What is more generally needed is to review all the C files in rpython/translator/c/src for the word long, because this means a 32-bit integer even on Win64. Replace it with Signed most of the times. You can replace one with the other without breaking anything on any other platform, so feel free to.

Then, these two C types have corresponding RPython types: rffi.LONG and lltype.Signed respectively. The first should really correspond to the C long. Add tests that check that integers cast to one type or the other really have 32 and 64 bits respectively, on Win64.

Once these basic tests work, you need to review rpython/rlib/ for uses of rffi.LONG versus lltype.Signed. The goal would be to fix some more LONG-versus-Signed issues, by fixing the tests — as always run on top of CPython64/64. Note that there was some early work done in rpython/rlib/rarithmetic with the goal of running all the tests on Win64 on the regular CPython, but I think by now that it’s a bad idea. Look only at CPython64/64.

The major intermediate goal is to get a translation of PyPy with -O2 with a minimal set of modules, starting with --no-allworkingmodules; you need to use CPython64/64 to run this translation too. Check carefully the warnings of the C compiler at the end. By default, MSVC reports a lot of mismatches of integer sizes as warnings instead of errors.
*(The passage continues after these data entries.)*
(** Past the segment. *)
Lemma move_next_ok s : io_ok s -> runner_io_segment_index s < runner_io_segment_count s ->
  io_ok (move_io (runner_io_segment_index s + 1) 0 s).
Proof.
  intros [Hsegs Hc Hw Hi Ho] Hlt. split; simpl; try done; [lia|].
  destruct (rd _ (runner_io_segment_index s + 1)) as [g|] eqn:E; [|done].
  unfold rd in E. destruct (Z.ltb_spec (runner_io_segment_index s + 1) 0); [done|].
  rewrite Forall_lookup in Hsegs. destruct (Hsegs _ _ E) as [_ Hg]. unfold word in Hg. lia.
Qed.

Lemma stream_end s : io_ok s -> runner_io_segment_count s <= runner_io_segment_index s -> stream s = [].
Proof.
  intros [Hsegs Hc _ Hi Ho] Hge. unfold stream. rewrite (drop_ge (runner_io_segments s)); [simpl; by rewrite drop_nil|].
  unfold zlen in Hc. lia.
Qed.

(** What the loop leaves: [n] bytes delivered. *)
Definition delivered s buf dst remaining (r : option (runner_io * list Z * Z * Z)) : Prop :=
  let n := Z.min remaining (zlen (stream s)) in
  exists s', r = Some (s',
      take (Z.to_nat dst) buf ++ take (Z.to_nat n) (stream s) ++ drop (Z.to_nat (dst + n)) buf,
      dst + n, remaining - n) /\
    io_ok s' /\ stream s' = drop (Z.to_nat n) (stream s) /\
    runner_io_failed s' = runner_io_failed s /\ runner_io_segments s' = runner_io_segments s.

Lemma delivered_none s buf dst remaining : io_ok s -> 0 <= dst -> 0 <= remaining ->
  Z.min remaining (zlen (stream s)) = 0 -> delivered s buf dst remaining (Some (s, buf, dst, remaining)).
Proof.
  intros Hs Hd Hr Hn. unfold delivered. rewrite Hn. exists s. simpl.
  rewrite Z.add_0_r, Z.sub_0_r, take_drop. auto.
Qed.

Lemma splice_take {A} (buf src : list A) (d : nat) : (d <= length buf)%nat ->
  take (d + length src) (take d buf ++ src ++ drop (d + length src) buf) = take d buf ++ src.
Proof.
  intros Hd. rewrite app_assoc. apply take_app_length'. rewrite length_app, length_take. lia.
Qed.
Lemma splice_drop {A} (buf src : list A) (d n : nat) : (d <= length buf)%nat ->
  drop (d + length src + n) (take d buf ++ src ++ drop (d + length src) buf) = drop (d + length src + n) buf.
Proof.
  intros Hd. rewrite app_assoc, drop_app_ge by (rewrite length_app, length_take; lia).
  rewrite drop_drop. f_equal. rewrite length_app, length_take. lia.
Qed.

Lemma delivered_step s s1 src buf dst remaining r : stream s = src ++ stream s1 ->
  runner_io_failed s1 = runner_io_failed s -> runner_io_segments s1 = runner_io_segments s ->
  0 <= dst -> zlen src <= remaining -> dst + remaining <= zlen buf ->
  delivered s1 (take (Z.to_nat dst) buf ++ src ++ drop (Z.to_nat (dst + zlen src)) buf)
    (dst + zlen src) (remaining - zlen src) r ->
  delivered s buf dst remaining r.
Proof.
  intros Hst Hf Hg Hd Hr Hb (s' & -> & Hok & Hst' & Hf' & Hg'). unfold delivered.
  rewrite Hst, zlen_app. pose proof (zlen_nonneg src). pose proof (zlen_nonneg (stream s1)).
  set (k := zlen src) in *. set (n := Z.min (remaining - k) (zlen (stream s1))) in *.
  replace (Z.min remaining (k + zlen (stream s1))) with (k + n) by lia.
  exists s'. split_and!; [|done| |congruence..].
  - f_equal. f_equal; [|lia]. f_equal; [|lia]. f_equal.
    replace (Z.to_nat (dst + k)) with (Z.to_nat dst + length src)%nat by (unfold zlen in k; lia).
    replace (Z.to_nat (dst + k + n)) with (Z.to_nat dst + length src + Z.to_nat n)%nat by (unfold zlen in k; lia).
    replace (Z.to_nat (dst + (k + n))) with (Z.to_nat dst + length src + Z.to_nat n)%nat by (unfold zlen in k; lia).
    assert (Z.to_nat dst <= length buf)%nat by (unfold zlen in *; lia).
    rewrite splice_take, splice_drop, <-app_assoc by done. f_equal.
    rewrite (take_app_ge src) by (unfold zlen in *; lia). rewrite <-app_assoc. do 3 f_equal.
    unfold zlen in k. lia.
  - rewrite Hst', drop_app_ge by (unfold zlen in *; lia). f_equal. unfold zlen in *. lia.
Qed.

Lemma read_loop_0 fuel s buf dst : read_loop fuel s buf dst 0 = Some (s, buf, dst, 0).
Proof. by destruct fuel. Qed.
Then you need to review pypy/module/*/ for LONG-versus-Signed issues. At some time during this review, we get a working translated PyPy on Windows 64 that includes all --translationmodules, i.e. everything needed to run translations. Once we have that, the hacked CPython64/64 becomes much less important, because we can run future translations on top of this translated PyPy. As soon as we get there, please distribute the translated PyPy. It’s an essential component for anyone else that wants to work on Win64! We end up with a strange kind of dependency — we need a translated PyPy in order to translate a PyPy —, but I believe it’s ok here, as Windows executables are supposed to never be broken by newer versions of Windows.